A variety of factors contribute to making more money and detracting less from local resources from fewer guests. Limiting the number of daily cruise ships, or incoming flights is a key first step in controlling the flow of visitors.
With global aviation at a virtual standstill, and no expectation of a truly triumphant return for years, it’s easier to turn down easy cash for allowing those extra-extra flights, because they ain’t coming anyway.
Next, accommodation options. Destinations without laws placing fair restrictions or standards on Airbnb tend to have more properties than those that do.
That extra capacity of available rooms Airbnb creates lower prices, so putting limits on the number of listings, or setting minimum standards for those places tightens things up ever so slightly. In Los Angeles, a law was passed limiting the number of Airbnb’s a person can operate. Of course, there’s always new taxes and fees to levy too, which raise overall visitor costs, and don’t always “help”.
Destinations that have successfully attracted higher end clientele have also worked hard to curate the day to day guest experience, deterring mass market restaurants with signs like “world’s best coffee”, a la Will Ferre;l classic ‘Elf’, in favor of authentic and locally owned establishments, even going so far as to limit what sort of things vendors can sell in markets.
Singapore’s Hawker Stalls let this happen naturally, and were recently rewarded with UNESCO World Heritage status.

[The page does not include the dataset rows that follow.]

(** [INSERT INTO items(item, rate) VALUES(?, ?) ON CONFLICT(item) DO
    UPDATE SET rate=excluded.rate], [rate] being [REAL NOT NULL]. *)
Definition insert_or_update_item (name : string) (rate : float) : stmt unit :=
  (not_null "items.rate" rate ;;
   fun d => inr (tt, set_items (upsert_row name rate (items d)) d))%stmt.

(** [upsert_item(item, rate)] *)
Definition upsert_item (item : string) (rate : float) (d : db)
  : db * (exn + unit) :=
  with_conn (insert_or_update_item (strip item) rate) d.

(** The loop over the rows of the imported sheet, in [ensure_seed_items]
    and behind "Import Now":
    [for _, r in items.iterrows(): conn.execute(..., (str(r["item"]).strip(),
    float(r["rate"])))]. *)
Definition import_rows (sheet : list (string * float)) : stmt unit :=
  for_each (fun r => insert_or_update_item (strip (fst r)) (snd r)) sheet.

(** What [ensure_seed_items] tells the user. *)
Inductive seed_notice :=
| SeedLoaded (n : nat)
| SeedNoItems
| SeedQuiet.

(** [ensure_seed_items()].  Whether the workbook exists and the rows
    [load_items_from_xlsm] reads from it are inputs. *)
Definition ensure_seed_items (xlsm_exists : bool) (sheet : list (string * float))
  (d : db) : db * (exn + seed_notice) :=
  with_conn
    (fun d =>
       let n := List.length (items d) in
       if (n =? 0)%nat && xlsm_exists then
         if negb (List.length sheet =? 0)%nat then
           (import_rows sheet ;; ret (SeedLoaded (List.length sheet)))%stmt d
         else ret SeedQuiet d
       else if (n =? 0)%nat then ret SeedNoItems d
       else ret SeedQuiet d)
    d.

(** "Import Now", once the workbook is found and has rows:
    [with get_conn() as conn: for ...: conn.execute(...); conn.commit()]. *)
Definition import_now (sheet : list (string * float)) (d : db)
  : db * (exn + unit) :=
  with_conn (import_rows sheet) d.

(** The rate the sheet lists last for a name, names taken trimmed. *)
Definition last_rate (name : string) (sheet : list (string * float))
  : option float :=
  fold_left
    (fun acc r => if String.eqb (strip (fst r)) name then Some (snd r) else acc)
    sheet None.

(** The rate the master table holds for a name, as [rate_map] and the
    foreign keys see it. *)
Definition rate_of (name : string) (d : db) : option float :=
  option_map it_rate (find (fun r => String.eqb (it_item r) name) (items d)).

(** [item TEXT PRIMARY KEY] *)
Definition items_unique (d : db) : Prop := NoDup (map it_item (items d)).

(** ** Administration: deleting an invoice *)

Definition delete_where {R : Type} (gone : R -> bool) (t : table R) : table R :=
  mk_table (filter (fun r => negb (gone r)) (rows t)) (last_id t).

(** [DELETE FROM invoices WHERE id = ?], with the [ON DELETE CASCADE] of
    [invoice_lines], [invoice_collections] and [invoice_dues]. *)
Definition delete_from_invoices (id : Z) : stmt unit :=
  fun d =>
    inr (tt,
         mk_db (items d) (inventory_movements d)
           (delete_where (fun r => Z.eqb (inv_id r) id) (invoices d))
           (delete_where (fun r => Z.eqb (il_invoice_id r) id) (invoice_lines d))
           (delete_where (fun r => Z.eqb (ic_invoice_id r) id)
              (invoice_collections d))
           (delete_where (fun r => Z.eqb (idue_invoice_id r) id) (invoice_dues d))
           (collections d)).

(** "Delete Invoice": [with get_conn() as conn: conn.execute("DELETE FROM
    invoices WHERE id = ?;", (int(del_id),)); conn.commit()]. *)
Definition delete_invoice (id : Z) (d : db) : db * (exn + unit) :=
  with_conn (delete_from_invoices id) d.

(** ** The Save-Invoice handler of the Billing page

    The three grids reach the handler as rows whose cells may be empty
    ([None]). *)

Record due_cells := mk_due_cells
  { dc_shop_no : option string;
    dc_amount : option float }.

Module Billing.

When the luxury market sees “I Love New York” t-shirts and plastic key rings, they tend to turn the other way. The discerning traveler, particularly in a digital age with access to key information in a tap, seeks unique and local experiences you can’t find from the comforts of home.
Is This Fair?
Is anything in the world fair? Differences in budget, style and comfort will always exist, and the gulf may indeed get wider.
Destinations less dependent on the integrity of natural resources will have more flexibility to play the mass market game. Las Vegas will always have buffets, even during covid-19. Disney too. Many countries will still prefer the “easy money” style.

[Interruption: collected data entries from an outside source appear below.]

(* ===== verification/_CoqProject ===== *)
-Q . S2P
Prelude.v
Reach.v
Sparql.v
Lookup.v
Expander.v
ExpanderOrder.v
ExpanderExc.v
Pipeline.v
Aggregator.v
Stats.v
Graph.v
Visualise.v
Main.v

Regardless of desire, destinations seeking a change out of buffet lines doesn’t happen overnight, but budget travelers may begin to feel the squeeze in various corners of the globe.
It’s hard to imagine Mexico turning up its nose at budget and leisure travelers any time soon, since they’ve always played an integral part in their key demographics. A country can cater to both. Is Disney going to change? No, not even for a pandemic. In a typical year, 59 million visitors flood into Orlando, Florida for leisure travel. The entire city is built on mass market tourism.

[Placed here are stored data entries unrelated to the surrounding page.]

(* ===== verification/Lookup.v ===== *)
(** * CitationLookup: [get_citations] (helper_functions.py 3-43)

    The function builds the query text ([Sparql.sparql_query]), sends it
    to the endpoint ([sparql.queryAndConvert()]), collects the [name2]
    value of every binding into a set and keeps the legislation
    identifiers ([startswith('3')]).  An [endpoint] is any service from
    query text to bindings or exception; [Sparql.sparql_service] is the
    model of the real one over a knowledge graph. *)

From S2P Require Import Prelude Reach Sparql.

(** The category test of line 41 and line 102. *)
Definition is_legislation (el : celex) : bool := String.prefix "3" el.

(** The endpoint of lines 13-35: the query text to the [name2] value of
    every binding of [ret['results']['bindings']], or the exception the
    request raises. *)
Definition endpoint := string → outcome (list celex).

(** Lines 37-40: [targets = set(); for bind in ...: targets.add(target)]. *)
Definition collect_targets (bindings : list celex) : gset celex :=
  foldl (λ targets target, targets ∪ {[target]}) ∅ bindings.

(** Lines 3-43. *)
Definition get_citations (sparql : endpoint) (source_celex : celex)
    (cites_depth cited_depth : Z) : outcome (gset celex) :=
  bindings ← sparql (sparql_query source_celex cites_depth cited_depth);
  let targets := collect_targets bindings in
  Ok (filter (λ el, is_legislation el = true) targets).

(** The answers of a lookup that returned; none when it raised. *)
Definition ok_answers (r : outcome (gset celex)) : gset celex :=
  match r with Ok t => t | Raise _ => ∅ end.

(** The legislation among the works [1..c] hops forward of [s] and
    [1..d] hops backward: what the query asks the knowledge graph. *)
Definition kg_answers (kg : citation_kg) (s : celex) (c d : Z) : gset celex :=
  filter (λ el, is_legislation el = true)
    (hops (kg_cites kg) (Z.to_nat c) s ∪ hops (kg_cited_by kg) (Z.to_nat d) s).

Lemma elem_of_collect_targets bindings t :
  t ∈ collect_targets bindings ↔ t ∈ bindings.
Proof.
  unfold collect_targets.
  cut (∀ acc : gset celex,
         t ∈ foldl (λ targets target, targets ∪ {[target]}) acc bindings
              ↔ t ∈ acc ∨ t ∈ bindings).
  { intros H. rewrite H. set_solver. }
  induction bindings as [|b bs IH]; intros acc; simpl.
  - set_solver.
  - rewrite IH. set_solver.
Qed.

(** C22: [get_citations] sends the formatted query; when the endpoint
    answers, it returns exactly the legislation identifiers among the
    bindings, and when the request raises, it raises the same
    exception. *)
Theorem get_citations_spec sparql s c d :
  match sparql (sparql_query s c d) with
  | Ok bindings => ∃ T, get_citations sparql s c d = Ok T ∧
                        ∀ t, t ∈ T ↔ t ∈ bindings ∧ is_legislation t = true
  | Raise e => get_citations sparql s c d = Raise e
  end.
Proof.
  unfold get_citations. destruct (sparql _) as [bindings|e]; simpl; [|done].
  eexists; split; [done|]. intros t.
  rewrite elem_of_filter, elem_of_collect_targets. tauto.
Qed.

(** Over the knowledge graph, a lookup with non-negative depths
    returns the legislation the query's two property paths reach. *)
Lemma get_citations_kg_answers kg s c d :
  literal_ok s = true → (0 ≤ c)%Z → (0 ≤ d)%Z →
  get_citations (sparql_service kg) s c d = Ok (kg_answers kg s c d).
Proof.
  intros Hs Hc Hd. unfold get_citations. rewrite sparql_service_query by done.
  simpl. f_equal. apply set_eq. intros t. unfold kg_answers.
  rewrite !elem_of_filter, elem_of_collect_targets, elem_of_elements. done.
Qed.

Lemma get_citations_negative kg s c d :
  literal_ok s = true → (c < 0 ∨ d < 0)%Z →
  get_citations (sparql_service kg) s c d = Raise QueryBadFormed.
Proof.
  intros Hs Hcd. unfold get_citations. by rewrite sparql_service_negative.
Qed.

Lemma elem_of_kg_answers kg s c d t :
  t ∈ kg_answers kg s c d ↔
  is_legislation t = true ∧
  ((∃ m z, Z.to_nat c = S m ∧ z ∈ kg_cites kg s ∧ reach_within (kg_cites kg) m z t) ∨
   (∃ m z, Z.to_nat d = S m ∧ z ∈ kg_cited_by kg s ∧ reach_within (kg_cited_by kg) m z t)).
Proof. unfold kg_answers. by rewrite elem_of_filter, elem_of_union, !hops_spec. Qed.

(** C24 (refinement): on the model of the endpoint, [get_citations]
    with non-negative depths returns the legislation documents reached
    from the source by one to [cites_depth] citing hops, or by one to
    [cited_depth] hops against the citations, through any documents of
    the graph (case law included). *)
Theorem get_citations_kg kg s c d t :
  literal_ok s = true → (0 ≤ c)%Z → (0 ≤ d)%Z →
  get_citations (sparql_service kg) s c d = Ok (kg_answers kg s c d) ∧
  (t ∈ kg_answers kg s c d ↔
   is_legislation t = true ∧
   ((∃ m z, Z.to_nat c = S m ∧ z ∈ kg_cites kg s ∧ reach_within (kg_cites kg) m z t) ∨
    (∃ m z, Z.to_nat d = S m ∧ z ∈ kg_cited_by kg s ∧ reach_within (kg_cited_by kg) m z t))).
Proof.
  intros Hs Hc Hd. split; [by apply get_citations_kg_answers|apply elem_of_kg_answers].
Qed.

Example get_citations_drops_case_law :
  get_citations (λ _, Ok ["32019R0945"; "62018CJ0311"; "32019R0945"])
    "32021R0664" 1 0 = Ok {[ "32019R0945" ]}.
Proof. vm_compute. reflexivity. Qed.

Lemma get_citations_kg_witness :
  literal_ok "3A" = true ∧ (0 ≤ 2)%Z ∧ (0 ≤ 0)%Z ∧
  get_citations (sparql_service (<["3A" := {["6X"]}]> (<["6X" := {["3B"]}]> ∅)))
    "3A" 2 0 = Ok (kg_answers (<["3A" := {["6X"]}]> (<["6X" := {["3B"]}]> ∅)) "3A" 2 0) ∧
  ("3B" ∈ kg_answers (<["3A" := {["6X"]}]> (<["6X" := {["3B"]}]> ∅)) "3A" 2 0 ↔
   is_legislation "3B" = true ∧
   ((∃ m z, Z.to_nat 2 = S m ∧
       z ∈ kg_cites (<["3A" := {["6X"]}]> (<["6X" := {["3B"]}]> ∅)) "3A" ∧
       reach_within (kg_cites (<["3A" := {["6X"]}]> (<["6X" := {["3B"]}]> ∅))) m z "3B") ∨
    (∃ m z, Z.to_nat 0 = S m ∧
       z ∈ kg_cited_by (<["3A" := {["6X"]}]> (<["6X" := {["3B"]}]> ∅)) "3A" ∧
       reach_within (kg_cited_by (<["3A" := {["6X"]}]> (<["6X" := {["3B"]}]> ∅))) m z "3B"))).
Proof.
  assert (Hs : literal_ok "3A" = true) by reflexivity.
  assert (Hc : (0 ≤ 2)%Z) by lia. assert (Hd : (0 ≤ 0)%Z) by lia.
  split_and!; [exact Hs|exact Hc|exact Hd|..];
    [exact (proj1 (get_citations_kg _ "3A" 2 0 "3B" Hs Hc Hd))
    |exact (proj2 (get_citations_kg _ "3A" 2 0 "3B" Hs Hc Hd))].
Defined.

In fairness, there’s nothing “budget” about a Disney trip, but it’s a prime example of mass market tourism where a destination works on volume – aka sheer number of guests – rather than curating smaller and more bespoke experiences.
Travel isn’t closing to those who would’ve been below decks on the Titanic, it’s just shifting, and some doors may soon have locks, or new passcodes. Tourism boards aren’t going to subsidize the mass market as much as they once chose to, and budget options may be limited, with new taxes or fees added in certain countries.
In the end, countries which attempt to attract higher spending guests will raise the costs of budget travel, creating greater divide between the have’s and the have not’s. A new classism is headed to travel, whether we like it or not. For the local environment, some of it may be necessary, and maybe even good.
There will always be countries that thrive on volume and there will always be travel companies that cater best to that group. At the end of the day, a country can want a million real life Leonardo DiCaprio’s paying top dollar coming through the doors, but that doesn’t happen quickly. There will still be time and opportunity.
A new of classism in travel is coming, but it won’t be everywhere, and it won’t be overnight.